# [WHAT IS NEEDED]
Please give back word for word the lines below, from the first one through the one with "- split; unfold in_slab; cbn; try done;".

# [EXERCISE MATERIAL]
···

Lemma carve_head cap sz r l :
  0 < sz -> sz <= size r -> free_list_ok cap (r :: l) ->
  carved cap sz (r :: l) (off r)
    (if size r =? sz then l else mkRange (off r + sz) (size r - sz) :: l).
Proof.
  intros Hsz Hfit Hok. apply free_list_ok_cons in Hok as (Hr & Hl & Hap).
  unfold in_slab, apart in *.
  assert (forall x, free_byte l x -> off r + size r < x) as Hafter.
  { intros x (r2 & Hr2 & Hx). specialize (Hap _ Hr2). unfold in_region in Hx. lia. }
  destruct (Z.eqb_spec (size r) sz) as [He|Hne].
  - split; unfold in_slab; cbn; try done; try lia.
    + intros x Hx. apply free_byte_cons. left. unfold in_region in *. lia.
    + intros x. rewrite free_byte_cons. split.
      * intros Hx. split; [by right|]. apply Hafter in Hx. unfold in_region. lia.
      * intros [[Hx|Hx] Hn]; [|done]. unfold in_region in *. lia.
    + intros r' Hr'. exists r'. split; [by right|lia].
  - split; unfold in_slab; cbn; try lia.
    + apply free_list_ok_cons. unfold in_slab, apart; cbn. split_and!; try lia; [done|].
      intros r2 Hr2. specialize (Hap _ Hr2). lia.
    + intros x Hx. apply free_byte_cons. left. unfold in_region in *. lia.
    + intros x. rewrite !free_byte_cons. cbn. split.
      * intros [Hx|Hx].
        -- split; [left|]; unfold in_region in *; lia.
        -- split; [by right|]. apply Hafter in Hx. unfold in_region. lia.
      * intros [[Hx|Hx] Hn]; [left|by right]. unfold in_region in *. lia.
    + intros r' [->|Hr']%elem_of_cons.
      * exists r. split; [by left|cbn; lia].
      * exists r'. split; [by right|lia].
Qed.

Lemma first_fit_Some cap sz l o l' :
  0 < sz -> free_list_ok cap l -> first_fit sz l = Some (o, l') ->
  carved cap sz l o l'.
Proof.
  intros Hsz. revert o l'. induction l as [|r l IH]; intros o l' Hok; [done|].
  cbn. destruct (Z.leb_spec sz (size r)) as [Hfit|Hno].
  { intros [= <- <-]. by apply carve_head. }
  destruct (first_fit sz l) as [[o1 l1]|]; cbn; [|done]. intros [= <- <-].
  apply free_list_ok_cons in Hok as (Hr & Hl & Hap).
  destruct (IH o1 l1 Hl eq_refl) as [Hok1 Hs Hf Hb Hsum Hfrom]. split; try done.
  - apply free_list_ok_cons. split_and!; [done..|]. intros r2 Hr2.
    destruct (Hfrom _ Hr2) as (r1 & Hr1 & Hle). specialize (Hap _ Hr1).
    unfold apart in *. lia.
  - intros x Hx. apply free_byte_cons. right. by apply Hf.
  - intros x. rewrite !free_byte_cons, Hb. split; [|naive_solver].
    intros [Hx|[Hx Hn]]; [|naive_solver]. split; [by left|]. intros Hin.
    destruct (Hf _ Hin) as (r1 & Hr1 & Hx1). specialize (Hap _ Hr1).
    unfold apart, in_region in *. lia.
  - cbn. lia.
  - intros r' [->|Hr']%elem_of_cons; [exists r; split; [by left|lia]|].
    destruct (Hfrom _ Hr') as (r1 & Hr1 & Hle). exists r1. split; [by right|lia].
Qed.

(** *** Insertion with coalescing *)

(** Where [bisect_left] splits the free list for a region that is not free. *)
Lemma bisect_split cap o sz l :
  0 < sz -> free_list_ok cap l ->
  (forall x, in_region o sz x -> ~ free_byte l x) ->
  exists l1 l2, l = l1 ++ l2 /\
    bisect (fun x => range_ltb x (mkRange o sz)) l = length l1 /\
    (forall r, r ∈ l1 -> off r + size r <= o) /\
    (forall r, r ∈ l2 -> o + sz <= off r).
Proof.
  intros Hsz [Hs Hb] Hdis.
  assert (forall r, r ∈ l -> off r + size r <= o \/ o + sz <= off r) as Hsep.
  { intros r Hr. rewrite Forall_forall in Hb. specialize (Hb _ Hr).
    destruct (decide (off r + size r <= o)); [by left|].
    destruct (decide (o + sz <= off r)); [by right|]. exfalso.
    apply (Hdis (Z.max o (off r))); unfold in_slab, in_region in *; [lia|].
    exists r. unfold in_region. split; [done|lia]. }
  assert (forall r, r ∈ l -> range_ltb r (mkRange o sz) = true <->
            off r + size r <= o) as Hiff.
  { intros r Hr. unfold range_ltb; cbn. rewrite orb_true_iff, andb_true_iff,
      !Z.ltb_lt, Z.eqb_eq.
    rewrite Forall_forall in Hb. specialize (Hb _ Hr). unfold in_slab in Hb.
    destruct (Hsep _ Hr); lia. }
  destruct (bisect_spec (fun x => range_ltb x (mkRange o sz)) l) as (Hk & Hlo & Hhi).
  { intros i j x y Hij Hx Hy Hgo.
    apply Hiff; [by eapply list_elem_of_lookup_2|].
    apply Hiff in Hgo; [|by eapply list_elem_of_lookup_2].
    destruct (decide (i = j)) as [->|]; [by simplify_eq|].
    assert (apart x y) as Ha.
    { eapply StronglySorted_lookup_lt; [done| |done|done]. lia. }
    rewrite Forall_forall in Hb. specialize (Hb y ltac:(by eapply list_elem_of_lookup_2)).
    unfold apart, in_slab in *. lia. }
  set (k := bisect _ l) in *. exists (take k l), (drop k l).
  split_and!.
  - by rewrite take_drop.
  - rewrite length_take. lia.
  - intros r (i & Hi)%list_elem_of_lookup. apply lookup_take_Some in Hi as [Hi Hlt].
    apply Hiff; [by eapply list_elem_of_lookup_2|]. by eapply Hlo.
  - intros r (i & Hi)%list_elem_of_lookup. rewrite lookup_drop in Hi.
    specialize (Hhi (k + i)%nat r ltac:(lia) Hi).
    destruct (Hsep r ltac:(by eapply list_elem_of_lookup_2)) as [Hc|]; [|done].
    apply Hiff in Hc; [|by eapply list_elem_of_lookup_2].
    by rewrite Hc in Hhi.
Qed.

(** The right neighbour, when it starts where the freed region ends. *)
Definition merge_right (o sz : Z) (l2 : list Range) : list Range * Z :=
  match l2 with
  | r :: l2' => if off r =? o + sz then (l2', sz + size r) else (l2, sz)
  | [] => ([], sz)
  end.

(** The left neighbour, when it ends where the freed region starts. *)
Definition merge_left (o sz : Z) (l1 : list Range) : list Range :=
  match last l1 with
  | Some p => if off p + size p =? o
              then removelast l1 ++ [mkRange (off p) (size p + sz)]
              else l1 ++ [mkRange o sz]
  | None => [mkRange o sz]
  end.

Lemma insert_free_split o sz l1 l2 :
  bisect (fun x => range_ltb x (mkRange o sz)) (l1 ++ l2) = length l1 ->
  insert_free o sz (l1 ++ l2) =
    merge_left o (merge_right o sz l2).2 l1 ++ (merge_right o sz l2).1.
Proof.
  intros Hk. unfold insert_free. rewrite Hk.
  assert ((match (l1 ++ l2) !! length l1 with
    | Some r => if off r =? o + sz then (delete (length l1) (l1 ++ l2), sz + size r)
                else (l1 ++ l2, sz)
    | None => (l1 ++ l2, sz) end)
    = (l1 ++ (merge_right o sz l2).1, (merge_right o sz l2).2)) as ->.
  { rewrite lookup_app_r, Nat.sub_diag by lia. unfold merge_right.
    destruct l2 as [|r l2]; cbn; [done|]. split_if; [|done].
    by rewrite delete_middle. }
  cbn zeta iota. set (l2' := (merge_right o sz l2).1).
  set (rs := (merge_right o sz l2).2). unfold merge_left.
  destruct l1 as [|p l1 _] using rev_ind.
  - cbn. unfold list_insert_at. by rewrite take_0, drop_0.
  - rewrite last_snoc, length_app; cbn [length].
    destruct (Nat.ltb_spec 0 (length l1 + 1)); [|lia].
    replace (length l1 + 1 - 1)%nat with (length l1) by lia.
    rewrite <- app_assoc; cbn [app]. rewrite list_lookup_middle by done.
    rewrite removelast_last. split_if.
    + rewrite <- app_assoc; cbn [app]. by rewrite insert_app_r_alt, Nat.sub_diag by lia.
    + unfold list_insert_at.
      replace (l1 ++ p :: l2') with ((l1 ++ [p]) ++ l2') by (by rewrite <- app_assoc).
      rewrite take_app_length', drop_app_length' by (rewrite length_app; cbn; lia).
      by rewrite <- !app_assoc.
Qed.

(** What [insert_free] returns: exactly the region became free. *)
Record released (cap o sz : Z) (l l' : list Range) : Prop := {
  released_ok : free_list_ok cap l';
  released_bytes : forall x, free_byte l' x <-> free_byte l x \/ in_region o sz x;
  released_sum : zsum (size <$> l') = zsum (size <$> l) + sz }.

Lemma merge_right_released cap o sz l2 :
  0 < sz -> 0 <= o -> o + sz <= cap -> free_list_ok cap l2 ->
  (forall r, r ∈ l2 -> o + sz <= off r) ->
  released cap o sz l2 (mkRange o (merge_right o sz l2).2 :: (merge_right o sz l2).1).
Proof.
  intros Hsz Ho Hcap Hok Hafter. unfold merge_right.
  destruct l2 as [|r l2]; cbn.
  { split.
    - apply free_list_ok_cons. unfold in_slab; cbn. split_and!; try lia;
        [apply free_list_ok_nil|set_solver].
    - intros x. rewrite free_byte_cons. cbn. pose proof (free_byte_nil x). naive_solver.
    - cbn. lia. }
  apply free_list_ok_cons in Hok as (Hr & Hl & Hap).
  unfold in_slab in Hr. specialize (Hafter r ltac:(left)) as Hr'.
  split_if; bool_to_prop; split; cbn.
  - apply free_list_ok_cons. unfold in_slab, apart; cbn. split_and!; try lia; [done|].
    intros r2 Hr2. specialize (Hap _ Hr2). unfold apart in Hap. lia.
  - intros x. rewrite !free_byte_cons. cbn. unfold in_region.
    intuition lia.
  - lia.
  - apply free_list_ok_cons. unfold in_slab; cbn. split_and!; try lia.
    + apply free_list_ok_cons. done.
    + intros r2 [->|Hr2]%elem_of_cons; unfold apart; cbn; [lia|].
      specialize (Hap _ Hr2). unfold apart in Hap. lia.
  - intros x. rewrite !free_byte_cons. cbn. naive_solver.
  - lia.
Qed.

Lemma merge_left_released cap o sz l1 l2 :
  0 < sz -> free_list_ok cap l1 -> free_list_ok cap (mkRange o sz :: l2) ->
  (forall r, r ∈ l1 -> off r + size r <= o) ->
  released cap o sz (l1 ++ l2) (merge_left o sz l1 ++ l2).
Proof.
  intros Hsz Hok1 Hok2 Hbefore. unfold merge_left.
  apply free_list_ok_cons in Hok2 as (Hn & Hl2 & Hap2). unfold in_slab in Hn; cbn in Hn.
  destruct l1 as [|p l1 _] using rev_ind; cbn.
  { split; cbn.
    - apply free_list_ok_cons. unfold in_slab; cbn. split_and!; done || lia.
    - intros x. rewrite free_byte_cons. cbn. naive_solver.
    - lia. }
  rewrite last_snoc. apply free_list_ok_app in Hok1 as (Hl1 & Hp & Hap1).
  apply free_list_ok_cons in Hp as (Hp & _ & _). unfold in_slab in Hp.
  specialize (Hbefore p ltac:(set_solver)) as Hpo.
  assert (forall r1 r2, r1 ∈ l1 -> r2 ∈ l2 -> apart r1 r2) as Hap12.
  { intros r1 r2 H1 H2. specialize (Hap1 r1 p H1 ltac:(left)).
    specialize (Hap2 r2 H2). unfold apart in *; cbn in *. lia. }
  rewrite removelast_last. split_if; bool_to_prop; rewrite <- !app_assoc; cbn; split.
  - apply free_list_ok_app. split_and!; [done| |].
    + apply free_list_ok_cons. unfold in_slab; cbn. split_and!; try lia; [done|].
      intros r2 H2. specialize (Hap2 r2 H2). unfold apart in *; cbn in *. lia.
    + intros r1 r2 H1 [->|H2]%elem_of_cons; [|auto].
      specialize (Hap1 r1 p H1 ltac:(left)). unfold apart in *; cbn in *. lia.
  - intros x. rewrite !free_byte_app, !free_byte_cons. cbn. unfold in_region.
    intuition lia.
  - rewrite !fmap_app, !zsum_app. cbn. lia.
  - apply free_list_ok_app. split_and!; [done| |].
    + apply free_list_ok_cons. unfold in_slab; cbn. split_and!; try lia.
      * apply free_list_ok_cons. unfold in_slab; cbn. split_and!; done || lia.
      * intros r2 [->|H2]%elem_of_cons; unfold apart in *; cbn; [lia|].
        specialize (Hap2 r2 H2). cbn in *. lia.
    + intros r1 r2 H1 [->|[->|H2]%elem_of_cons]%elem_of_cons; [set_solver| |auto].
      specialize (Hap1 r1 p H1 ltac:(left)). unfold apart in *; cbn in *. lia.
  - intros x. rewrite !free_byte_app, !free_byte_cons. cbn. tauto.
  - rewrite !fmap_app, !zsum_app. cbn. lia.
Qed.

···

# [OUTPUT]
Lemma carve_head cap sz r l :
  0 < sz -> sz <= size r -> free_list_ok cap (r :: l) ->
  carved cap sz (r :: l) (off r)
    (if size r =? sz then l else mkRange (off r + sz) (size r - sz) :: l).
Proof.
  intros Hsz Hfit Hok. apply free_list_ok_cons in Hok as (Hr & Hl & Hap).
  unfold in_slab, apart in *.
  assert (forall x, free_byte l x -> off r + size r < x) as Hafter.
  { intros x (r2 & Hr2 & Hx). specialize (Hap _ Hr2). unfold in_region in Hx. lia. }
  destruct (Z.eqb_spec (size r) sz) as [He|Hne].
  - split; unfold in_slab; cbn; try done; try lia.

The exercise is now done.